Yang, Yongzhi et al. (2015), Data from: Comparative transcriptomic analysis revealed adaptation mechanism of Phrynocephalus erythrurus, the highest altitude lizard living in the Qinghai-Tibet Plateau, Dryad, Dataset, https://doi.org/10.5061/dryad.f587b

Abstract

Background: Organisms living at high altitudes must overcome three major environmental challenges: hypoxia, cold, and intense UV radiation. The molecular mechanisms that enable these challenges to be overcome have mainly been studied in endothermic organisms; relatively little attention has been paid to poikilothermic species. Here, we present deep transcriptome sequencing in two closely related lizards, the high altitude-dwelling Phrynocephalus erythrurus and the lowland-dwelling P. putjatia, to identify candidate genes under positive selection and to explore the convergent evolutionary adaptation of poikilothermic animals to high altitude life. Results: More than 70 million sequence reads were generated for each species via Illumina sequencing. De novo assembly produced 56,845 and 63,140 transcripts for P. erythrurus and P. putjatia, respectively.
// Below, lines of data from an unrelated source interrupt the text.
(* ===== verification/Views.v ===== *)
(** * Views: the snapshot and directory endpoints and the audit record
    (internal/server/snapshot.go, directories.go and audit.go, and
    internal/integration/directories.go)

    gzip, the JSON encoder and the file system are parameters: resolving symbolic
    links, reading an entry's type and listing a directory are functions of a
    path. *)

From S2P Require Import Prelude GoStr GoText GoPath GoPathFacts Sanitize Redact Config Runs.

(** ** The snapshot *)

Definition quote : byte := x22.
Definition etagOf (h : list byte) : list byte := quote :: h ++ [quote].

Definition trimWeak (c : list byte) : list byte := if hasPrefix c (bytesOf "W/") then drop 2 c else c.

Definition etagMatches (header etag : list byte) : bool :=
  let header := TrimSpace header in
  if bool_decide (header = bytesOf "*") then true
  else existsb (fun candidate => bool_decide (trimWeak (TrimSpace candidate) = etag)) (splitOn x2c header).

(** The text before the first semicolon. *)
Definition beforeSemi (s : list byte) : list byte := match cutAt x3b s with Some (x, _) => x | None => s end.

Definition acceptsGzip (acceptEncoding : list byte) : bool :=
  existsb (fun enc => EqualFold (TrimSpace (beforeSemi enc)) (bytesOf "gzip")) (splitOn x2c acceptEncoding).

(** A response: the status, whether [Content-Encoding: gzip] is set, the entity
    tag and the body. *)
Record viewResponse := mkView { v_status : Z; v_gzip : bool; v_etag : list byte; v_body : list byte }.

Section Snapshot.
(** The compressor, which may fail. *)
Context (gzip : list byte -> option (list byte)).

Definition writeMaybeGzip (acceptEncoding : list byte) (status : Z) (etag body : list byte) : viewResponse :=
  if acceptsGzip acceptEncoding && (512 <=? Z.of_nat (length body)) then
    match gzip body with
    | Some z => mkView status true etag z
    | None => mkView status false etag body
    end
  else mkView status false etag body.

(** [marshal] is the encoding of the snapshot, or nothing when it fails; [hash]
    its content hash. *)
Definition handleSnapshot (ifNoneMatch acceptEncoding hash : list byte) (marshal : option (list byte)) : viewResponse :=
  let etag := etagOf hash in
  if negb (bool_decide (ifNoneMatch = [])) && etagMatches ifNoneMatch etag then mkView 304 false etag []
  else match marshal with
       | None => mkView 500 false etag (bytesOf "snapshot encode failed")
       | Some body => writeMaybeGzip acceptEncoding 200 etag body
       end.
End Snapshot.

(** ** Directories *)

Section Directories.
Context (evalSymlinks : list byte -> option (list byte)) (isDir : list byte -> option bool).

(** [dirValidator.Resolve] *)
Definition Resolve (roots : list (list byte)) (path : list byte) : option (list byte) :=
  if bool_decide (TrimSpace path = []) then None
  else
    real ← evalSymlinks (Clean path);
    match isDir real with
    | Some true =>
        if existsb (fun root => bool_decide (real = root) || hasPrefix real (root ++ [slash])) roots
        then Some real else None
    | _ => None
    end.

(** A directory entry as [os.ReadDir] reports it: a symbolic link is not a
    directory. *)
Record dirent := mkDirent { de_Name : list byte; de_IsDir : bool }.
Record DirectoryEntry := mkEntry { e_Name : list byte; e_Path : list byte }.
Record directoriesResponse := mkDirectories { d_Path : list byte; d_Entries : list DirectoryEntry }.

Context (readDir : list byte -> option (list dirent)).

Definition nameKey (e : DirectoryEntry) : string * string := (String.string_of_list_byte (e_Name e), "").

Definition handleDirectories (roots : list (list byte)) (path : list byte) : reply directoriesResponse :=
  if bool_decide (path = []) then Reject 400 "bad_request" "missing path"
  else match Resolve roots path with
  | None => Reject 403 "forbidden" "path not allowed"
  | Some resolved =>
      match readDir resolved with
      | None => Reject 404 "not_found" "directory not readable"
      | Some dirents =>
          let entries := (fun de => mkEntry (de_Name de) (Join [resolved; de_Name de])) <$> List.filter de_IsDir dirents in
          Reply (mkDirectories resolved (sortBy nameKey entries))
      end
  end.
End Directories.

(** ** The audit record *)

Definition maxAuditFieldLen : nat := 512.

Definition auditRune (r : Z) : option Z := if (r =? 27) || (r <? 32) || (r =? 127) then None else Some r.

Definition sanitizeField (s : list byte) : list byte :=
  match s with
  | [] => s
  | _ =>
      let out := encodeRunes (omap auditRune (runes (SanitizeForLog s))) in
      if (maxAuditFieldLen <? length out)%nat then take maxAuditFieldLen out else out
  end.

Record AuditEntry := mkAuditEntry {
  ae_Time : option Z; ae_Event : list byte; ae_Subject : list byte; ae_SessionID : list byte; ae_Operation : list byte;
  ae_Resource : list byte; ae_RequestID : list byte; ae_Result : list byte; ae_Bytes : Z; ae_Detail : list byte
}.

Definition sanitizeEntry (e : AuditEntry) : AuditEntry :=
  mkAuditEntry (ae_Time e) (sanitizeField (ae_Event e)) (sanitizeField (ae_Subject e)) (sanitizeField (ae_SessionID e))
    (sanitizeField (ae_Operation e)) (sanitizeField (ae_Resource e)) (sanitizeField (ae_RequestID e))
    (sanitizeField (ae_Result e)) (ae_Bytes e) (sanitizeField (ae_Detail e)).

(** [Record]: the entry appended to the file; an unset time is stamped. *)
Definition Record_ (file : list AuditEntry) (now : Z) (e : AuditEntry) : list AuditEntry :=
  let e := match ae_Time e with
           | None => mkAuditEntry (Some now) (ae_Event e) (ae_Subject e) (ae_SessionID e) (ae_Operation e) (ae_Resource e)
                       (ae_RequestID e) (ae_Result e) (ae_Bytes e) (ae_Detail e)
           | Some _ => e end in
  file ++ [sanitizeEntry e].

(** ** Facts *)

(** *** Revalidation *)

(** Hash text: no blank, quote, comma or star; a hexadecimal digest is such. *)
Definition hashByte (b : byte) : bool := between 48 57 b || between 97 102 b.

Lemma hashByte_plain b : hashByte b = true -> plainByte b = true.
Proof. unfold hashByte, plainByte, between, isSpace. intros H. lia. Qed.

Lemma etag_trim h : Forall (fun b => hashByte b = true) h -> TrimSpace (etagOf h) = etagOf h.
Proof.
  intros H. apply TrimSpace_plain. unfold etagOf. constructor; [done|]. apply Forall_app. split; [|by constructor].
  eapply Forall_impl; [exact H|]. apply hashByte_plain.
Qed.

Lemma etagMatches_etag h e : Forall (fun b => hashByte b = true) h ->
  etagMatches (etagOf h) e = bool_decide (etagOf h = e).
Proof.
  intros H. unfold etagMatches. rewrite etag_trim by done. rewrite bool_decide_false by (unfold etagOf; by destruct h).
  rewrite splitOn_free.
  2:{ unfold etagOf. constructor; [done|]. apply Forall_app. split; [|by constructor].
      eapply Forall_impl; [exact H|]. intros b Hb ->. done. }
  simpl. rewrite orb_false_r, etag_trim by done. done.
Qed.

(** A client's cached snapshot is revalidated exactly. A request that presents
    the tag of a snapshot with hash [old] gets an empty 304 exactly when the current
    hash is [old]; otherwise, and without a tag, it gets a 200 whose body
    decodes to the current snapshot, compressed only for a client that accepts it.
    Every answer carries the current tag. *)
Theorem snapshot_revalidates (gzip gunzip : list byte -> option (list byte)) (old new ae body : list byte) (tagged : bool) :
  (forall b z, gzip b = Some z -> gunzip z = Some b) ->
  Forall (fun b => hashByte b = true) old -> Forall (fun b => hashByte b = true) new ->
  let r := handleSnapshot gzip (if tagged then etagOf old else []) ae new (Some body) in
  v_etag r = etagOf new /\
  (v_status r = 304 <-> tagged = true /\ old = new) /\
  (v_status r = 304 -> v_body r = []) /\
  (v_status r ≠ 304 -> v_status r = 200 /\ (if v_gzip r then gunzip (v_body r) else Some (v_body r)) = Some body /\
     (v_gzip r = true -> acceptsGzip ae = true)).
Proof.
  intros Hg Ho Hn. unfold handleSnapshot.
  assert (Hinj : etagOf old = etagOf new <-> old = new).
  { split; [|by intros ->]. unfold etagOf. intros [= E]. by apply app_inj_tail in E as [-> _]. }
  assert (Hw : forall st e, let r := writeMaybeGzip gzip ae st e body in
    v_etag r = e /\ v_status r = st /\ (if v_gzip r then gunzip (v_body r) else Some (v_body r)) = Some body /\
    (v_gzip r = true -> acceptsGzip ae = true)).
  { intros st e. unfold writeMaybeGzip. destruct (acceptsGzip ae); simpl; [|done].
    destruct (512 <=? _); [|done]. destruct (gzip body) eqn:Eg; simpl; [|done]. split_and!; auto. }
  destruct (Hw 200 (etagOf new)) as (W1 & W2 & W3 & W4).
  assert (H200 : 200 ≠ 304) by done.
  destruct tagged; simpl.
  - rewrite etagMatches_etag by done. case_bool_decide as E; simpl.
    + apply Hinj in E. naive_solver.
    + rewrite W1, W2. split_and!; try done. split; [done|]. intros [_ ->]. done.
  - rewrite W1, W2. split_and!; try done. split; [done|]. by intros [? _].
Qed.

(** *** Directories *)

Section Confinement.
Context (evalSymlinks : list byte -> option (list byte)) (isDir : list byte -> option bool)
        (readDir : list byte -> option (list dirent)).
(** A resolved path is clean, and absolute when the path was; a directory's
    entries are named by ordinary elements. *)
Context (eval_clean : forall p r, evalSymlinks p = Some r -> Clean r = r /\ (IsAbs p = true -> IsAbs r = true)).
Context (names_plain : forall d l, readDir d = Some l -> Forall (fun de => plainElement (de_Name de)) l).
P. erythrurus had higher Ka/Ks ratios than P. putjatia, implying an accelerated evolutionary rate in the high altitude lizard lineage. 206 gene ontology (GO) categories with accelerated evolutionary rates and 43 candidate positively selected genes were detected along the P. erythrurus lineage. Some of these GO categories have functions associated with responses to hypoxia, energy metabolism and responses to UV damage. We also found that the high-altitude ranid frog R. kukunoris had higher Ka/Ks ratios than the closely related low-altitude frog R. chensinensis, and that the functional categories with accelerated evolutionary rates in R. kukunoris overlapped extensively with those detected along the P. erythrurus lineage. Conclusions: The mechanisms of high altitude adaptation in P. erythrurus were tentatively inferred. By comparing two pairs of low- and high-altitude poikilothermic species, we found that similar functional categories had undergone positive selection in high altitude-dwelling Phrynocephalus and Rana lineages, indicating that similar mechanisms of adaptation to high altitude might have evolved in both genera. Our findings provide important guidance for future functional studies on high altitude adaptation in poikilothermic animals.